Please write out exactly, and only, the lines from the first in the material below to the line containing "(** The [do", both included.

+++

(* ===== verification/FtpClient.v ===== *)
(** * FtpClient: the client of [ftpclient/ftpclient.c] *)
From S2P Require Import Prelude CMonad CLib Packet Queue FtpWorld NetOps.

Module Client.

Definition BAD_ARGS : Z := 1.
Definition BAD_PORT : Z := 2.
Definition RUNTIME_ERROR : Z := 3.
Definition BAD_REQUEST : Z := 4.
Definition FILE_EXISTS : Z := 5.
Definition BAD_FILE : Z := 6.
Definition TIMEOUT : Z := 8.

(** The locals of [copy_file].  [rest] is what is left of the open file, and
    [packets] the window of unacknowledged packets. *)
Record locals (Q : Type) : Type := mkLocals {
  buffer : list Z;
  target : EndPoint;
  written : Z;
  read : Z;
  sequence : Z;
  packets : Q;
  lastACK : Z;
  rest : list Z;
}.
Arguments mkLocals {Q}.
Arguments buffer {Q}.
Arguments target {Q}.
Arguments written {Q}.
Arguments read {Q}.
Arguments sequence {Q}.
Arguments packets {Q}.
Arguments lastACK {Q}.
Arguments rest {Q}.

Section client.
Context `{Host} (E : env) (fuel : nat).
Context `{QueueOps Q (list Z)}.
Implicit Types (l : locals Q).

(** [sprintf(payload, "%s|%ld", filename, size)], with its terminator. *)
Definition request_text (filename : list Z) (size : Z) : list Z :=
  filename ++ [c_bar] ++ format_ld size.

Definition print_request (buffer filename : list Z) (size : Z) : option (list Z) :=
  let s := request_text filename size in
  memcpy buffer (Z.to_nat HEADER_SIZE) (s ++ [NUL]) (Z.of_nat (length s) + 1).

(** The [do ... while] loop that sends the request until something comes
    back; [recvfrom] replaces the address of the target by the responder's. *)
Definition send_request (request : list Z) (startTime : Z) (buffer : list Z) (target : EndPoint) :
    P (Z * list Z * EndPoint) :=
  loop fuel (λ x : list Z * EndPoint,
    let '(buffer, target) := x in
    r ← send_packet E target request;
    if negb (r =? 0) then exit RUNTIME_ERROR
    else
      _ ← sleep;
      r ← recvfrom E PACKET_SIZE;
      let '(size_read, d, src) := r in
      buffer ← defined OutOfBounds (memcpy buffer 0 d (Z.of_nat (length d)));
      let target := match src with Some a => mkEndPoint a | None => target end in
      if size_read <? 0 then
        t ← time E;
        mret (if t - startTime <? 6 then inl (buffer, target)
              else inr (size_read, buffer, target))
      else mret (inr (size_read, buffer, target))) (buffer, target).

Definition complete_request (buffer : list Z) (size : Z) (filename : list Z) (target : EndPoint) :
    P (list Z * EndPoint) :=
  startTime ← time E;
  buffer ← defined OutOfBounds (print_request buffer filename size);
  str ← defined OutOfBounds (cstr (payload_of buffer));
  request ← create_packet E CMD_WRQ 0 (Z.of_nat (length str)) (Some (payload_of buffer));
  r ← send_request request startTime buffer target;
  let '(size_read, buffer, target) := r in
  if size_read <? 1 then exit TIMEOUT
  else
    c ← defined OutOfBounds (buffer !! O);
    if c =? CMD_ACK then mret (buffer, target)
    else if c =? CMD_EXISTS then exit FILE_EXISTS
    else if c =? CMD_BADREQ then exit BAD_REQUEST
    else mret (buffer, target).

(** [fread] of at most [remaining] bytes into the payload, and the packet
    built from it; the result of [add_to_list] is ignored. *)
Definition read_chunk (size : Z) l : P (locals Q) :=
  let remaining := u64 (if size - read l <? PAYLOAD_SIZE then size - read l
                        else PAYLOAD_SIZE) in
  let chunk := take (Z.to_nat remaining) (rest l) in
  let chunksize := Z.of_nat (length chunk) in
  buffer ← defined OutOfBounds (memcpy (buffer l) (Z.to_nat HEADER_SIZE) chunk chunksize);
  packet ← create_packet E CMD_DATA (sequence l) chunksize (Some (payload_of buffer));
  k ← call;
  r ← on_queue (packets l) (q_add (negb (e_oom E k)) packet);
  mret (mkLocals buffer (target l) (written l) (read l + chunksize)
          (u16 (sequence l + 1)) r.2 (lastACK l) (drop (length chunk) (rest l))).

Definition fill_window (size : Z) : locals Q → P (locals Q) :=
  loop fuel (λ l,
    n ← on_queue (packets l) q_size;
    if (n.1 <? WINDOW_SIZE) && (written l <? size) then
      l ← read_chunk size l; mret (inl l)
    else mret (inr l)).

(** [while (packets->head != NULL)] after an ACK: one iteration. *)
Definition pop_step (acked_seq : Z) l : P (locals Q + locals Q) :=
  e ← on_queue (packets l) q_is_empty;
  if e.1 : bool then mret (inr l)
  else
    h ← on_queue (packets l) q_head;
    f ← defined OutOfBounds (get_seq_num h.1);
    t ← on_queue (packets l) q_tail;
    last ← defined OutOfBounds (get_seq_num t.1);
    if acked_seq =? f then mret (inr l)
    else
      let inside := f <=? last in
      if (inside && (acked_seq <? f) && (last <? acked_seq))
         || (negb inside && (f <? acked_seq) && (acked_seq <? last)) then mret (inr l)
      else
        now ← time E;
        len ← defined OutOfBounds (GETLEN h.1);
        q ← on_queue (packets l) q_remove_front;
        mret (inl (mkLocals (buffer l) (target l) (written l + len) (read l)
                     (sequence l) q.2 now (rest l))).

Definition pop_acked (acked_seq : Z) : locals Q → P (locals Q) :=
  loop fuel (pop_step acked_seq).

(** The [while (1)] loop that drains the socket. *)
Definition acks_step (size : Z) l : P (locals Q + locals Q) :=
  r ← read_only_from E (buffer l) PACKET_SIZE;
  let l := mkLocals r.2 (target l) (written l) r.1 (sequence l) (packets l)
             (lastACK l) (rest l) in
  e ← gets errno;
  if (read l <? 0) && ((e =? EWOULDBLOCK) || (e =? EAGAIN)) then mret (inr l)
  else
    acked_seq ← defined OutOfBounds (get_seq_num (buffer l));
    c ← defined OutOfBounds (buffer l !! O);
    if c =? CMD_ACK then l ← pop_acked acked_seq l; mret (inl l)
    else if c =? CMD_FIN then
      if written l <? size then exit BAD_REQUEST else mret (inr l)
    else mret (inl l).

Definition read_acks (size : Z) : locals Q → P (locals Q) := loop fuel (acks_step size).

(** [while (written != size)]. *)
Definition send_step (size : Z) l : P (locals Q + locals Q) :=
  if written l =? size then mret (inr l)
  else
    l ← fill_window size l;
    r ← send_all E (target l) (packets l);
    if negb (r =? 0) then exit RUNTIME_ERROR
    else
      now ← time E;
      if ACK_TIMEOUT <? now - lastACK l then exit TIMEOUT
      else
        _ ← sleep;
        l ← read_acks size l;
        mret (inl l).

Definition send_file (size : Z) : locals Q → P (locals Q) := loop fuel (send_step size).

(** [while (r > 0 && buffer[0] == CMD_ACK)]. *)
Definition skip_acks (r0 : Z) (buffer0 : list Z) : P (list Z) :=
  loop fuel (λ x : Z * list Z,
    let '(r, buffer) := x in
    c ← defined OutOfBounds (buffer !! O);
    if (0 <? r) && (c =? CMD_ACK) then
      x ← read_only_from E buffer PACKET_SIZE; mret (inl x)
    else mret (inr buffer)) (r0, buffer0).

(** The closing handshake: FIN until a FINACK or two seconds have passed. *)
Definition close_step (target : EndPoint) (packet : list Z) (lastACK : Z) (buffer : list Z) :
    P (list Z + unit) :=
  now ← time E;
  if now - lastACK <? ACK_TIMEOUT then
    _ ← send_packet E target packet;
    _ ← sleep;
    r ← read_only_from E buffer PACKET_SIZE;
    buffer ← skip_acks r.1 r.2;
    c ← defined OutOfBounds (buffer !! O);
    if c =? CMD_FINACK then mret (inr tt) else mret (inl buffer)
  else mret (inr tt).

Definition close_connection (target : EndPoint) (buffer0 : list Z) : P unit :=
  packet ← create_packet E CMD_FIN 0 0 None;
  _ ← sleep;
  lastACK ← time E;
  loop fuel (close_step target packet lastACK) buffer0.

(** [content] is the file and [size] the result of the first statement,
    [get_file_size(filename)], which [main] below passes on; the list structure
    is allocated unchecked. *)
Definition copy_file (content : list Z) (size : Z) (filename : list Z) (target : EndPoint) : P Z :=
  let buffer := replicate (Z.to_nat PACKET_SIZE) 0 in
  r ← complete_request buffer size filename target;
  let '(buffer, target) := r in
  k ← call;
  let packets := q_create (negb (e_oom E k)) in
  lastACK ← time E;
  l ← send_file size (mkLocals buffer target 0 0 1 packets lastACK content);
  _ ← close_connection (Client.target l) (Client.buffer l);
  mret 0.

Definition is_debug_flag (s : list Z) : bool := bool_decide (take 2 s = bytes_of_string "-d").

(** The exit status, or whether [-d] was given. *)
Definition arg_check (argv : list (list Z)) : Z + bool :=
  match argv with
  | [_; flag; _; _; _] => if is_debug_flag flag then inr true else inl BAD_ARGS
  | [_; server; _; _] => if is_debug_flag server then inl BAD_ARGS else inr false
  | _ => inl BAD_ARGS
  end.

(** The handler of SIGPIPE, whatever the signal. *)
Definition signal_handler (signal : Z) : P unit := exit RUNTIME_ERROR.

(** [getaddrinfo] and the file system of the client are parameters: the
    address a host and port resolve to, the contents of a file that [fopen]
    can open, and the [st_size] that [stat] finds.  [indeterminate] is what an
    uninitialised [struct stat] holds. *)
Context (resolve : list Z → list Z → option sockaddr_in).
Context (fopen : list Z → option (list Z)).
Context (stat : list Z → option Z) (indeterminate : Z).

Definition get_file_size (filename : list Z) : Z := default indeterminate (stat filename).

Definition process_address (hostname port : list Z) : P EndPoint :=
  match resolve hostname port with
  | None => exit BAD_PORT
  | Some a => mret (mkEndPoint a)
  end.

Definition main (argv : list (list Z)) : P Z :=
  match arg_check argv with
  | inl _ => mret BAD_ARGS
  | inr debug =>
      let arg i := defined OutOfBounds (argv !! (i + if debug then 1 else 0)%nat) in
      port ← arg 2%nat;
      let '(n, v) := sscanf_u_c port in
      if negb (n =? 1) || (default 0 v <? 1) || (65535 <? default 0 v) then mret BAD_PORT
      else
        filename ← arg 3%nat;
        match fopen filename with
        | None => mret BAD_FILE
        | Some content =>
            host ← arg 1%nat;
            target ← process_address host port;
            r ← setup_socket E 0;
            if negb (r.1 =? 0) then mret RUNTIME_ERROR
            else
              _ ← copy_file content (get_file_size filename) filename target;
              _ ← close r.2;
              mret 0
        end
  end.
End client.
End Client.
(* ===== verification/ClientSpec.v ===== *)
(** * ClientSpec: what the client sends

    The client cuts the file into chunks of [PAYLOAD_SIZE] bytes; packet
    number [i + 1] carries chunk [i].  The window holds the packets of the
    chunks [m .. n - 1], where [m] have been acknowledged and [n] read. *)
From S2P Require Import Prelude CMonad CLib Packet Queue FtpWorld NetOps FtpClient.
Import Client.

(** A chunk, as a length of the file. *)
Definition CHUNK : nat := Z.to_nat PAYLOAD_SIZE.

Definition chunk (content : list Z) (i : nat) : list Z := take CHUNK (drop (CHUNK * i) content).

(** The packet of chunk [i]. *)
Definition data_pkt (content : list Z) (i : nat) : list Z :=
  pkt CMD_DATA (1 + Z.of_nat i) (chunk content i).

Definition window (content : list Z) (m n : nat) : list (list Z) :=
  data_pkt content <$> seq m (n - m).

(** Where an ACK for [a] leaves the start of a window of [k] packets that
    starts at [m]: at the packet it names, or past the window. *)
Fixpoint ack_point (a : Z) (m k : nat) : nat :=
  match k with
  | O => m
  | S k => if a =? u16 (1 + Z.of_nat m) then m else ack_point a (S m) k
  end.

Lemma CHUNK_Z : Z.of_nat CHUNK = 2043.
Proof. unfold CHUNK. size_lia. Qed.

Lemma CHUNK_pos : (0 < CHUNK)%nat.
Proof. pose proof CHUNK_Z. lia. Qed.

Lemma length_chunk content i : (length (chunk content i) ≤ CHUNK)%nat.
Proof. unfold chunk. rewrite length_take. lia. Qed.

+++

_RESULT OF THIS TASK_
(* ===== verification/FtpClient.v ===== *)
(** * FtpClient: the client of [ftpclient/ftpclient.c] *)
From S2P Require Import Prelude CMonad CLib Packet Queue FtpWorld NetOps.

Module Client.

Definition BAD_ARGS : Z := 1.
Definition BAD_PORT : Z := 2.
Definition RUNTIME_ERROR : Z := 3.
Definition BAD_REQUEST : Z := 4.
Definition FILE_EXISTS : Z := 5.
Definition BAD_FILE : Z := 6.
Definition TIMEOUT : Z := 8.

(** The locals of [copy_file].  [rest] is what is left of the open file, and
    [packets] the window of unacknowledged packets. *)
Record locals (Q : Type) : Type := mkLocals {
  buffer : list Z;
  target : EndPoint;
  written : Z;
  read : Z;
  sequence : Z;
  packets : Q;
  lastACK : Z;
  rest : list Z;
}.
Arguments mkLocals {Q}.
Arguments buffer {Q}.
Arguments target {Q}.
Arguments written {Q}.
Arguments read {Q}.
Arguments sequence {Q}.
Arguments packets {Q}.
Arguments lastACK {Q}.
Arguments rest {Q}.

Section client.
Context `{Host} (E : env) (fuel : nat).
Context `{QueueOps Q (list Z)}.
Implicit Types (l : locals Q).

(** [sprintf(payload, "%s|%ld", filename, size)], with its terminator. *)
Definition request_text (filename : list Z) (size : Z) : list Z :=
  filename ++ [c_bar] ++ format_ld size.

Definition print_request (buffer filename : list Z) (size : Z) : option (list Z) :=
  let s := request_text filename size in
  memcpy buffer (Z.to_nat HEADER_SIZE) (s ++ [NUL]) (Z.of_nat (length s) + 1).

(** The [do ... while] loop that sends the request until something comes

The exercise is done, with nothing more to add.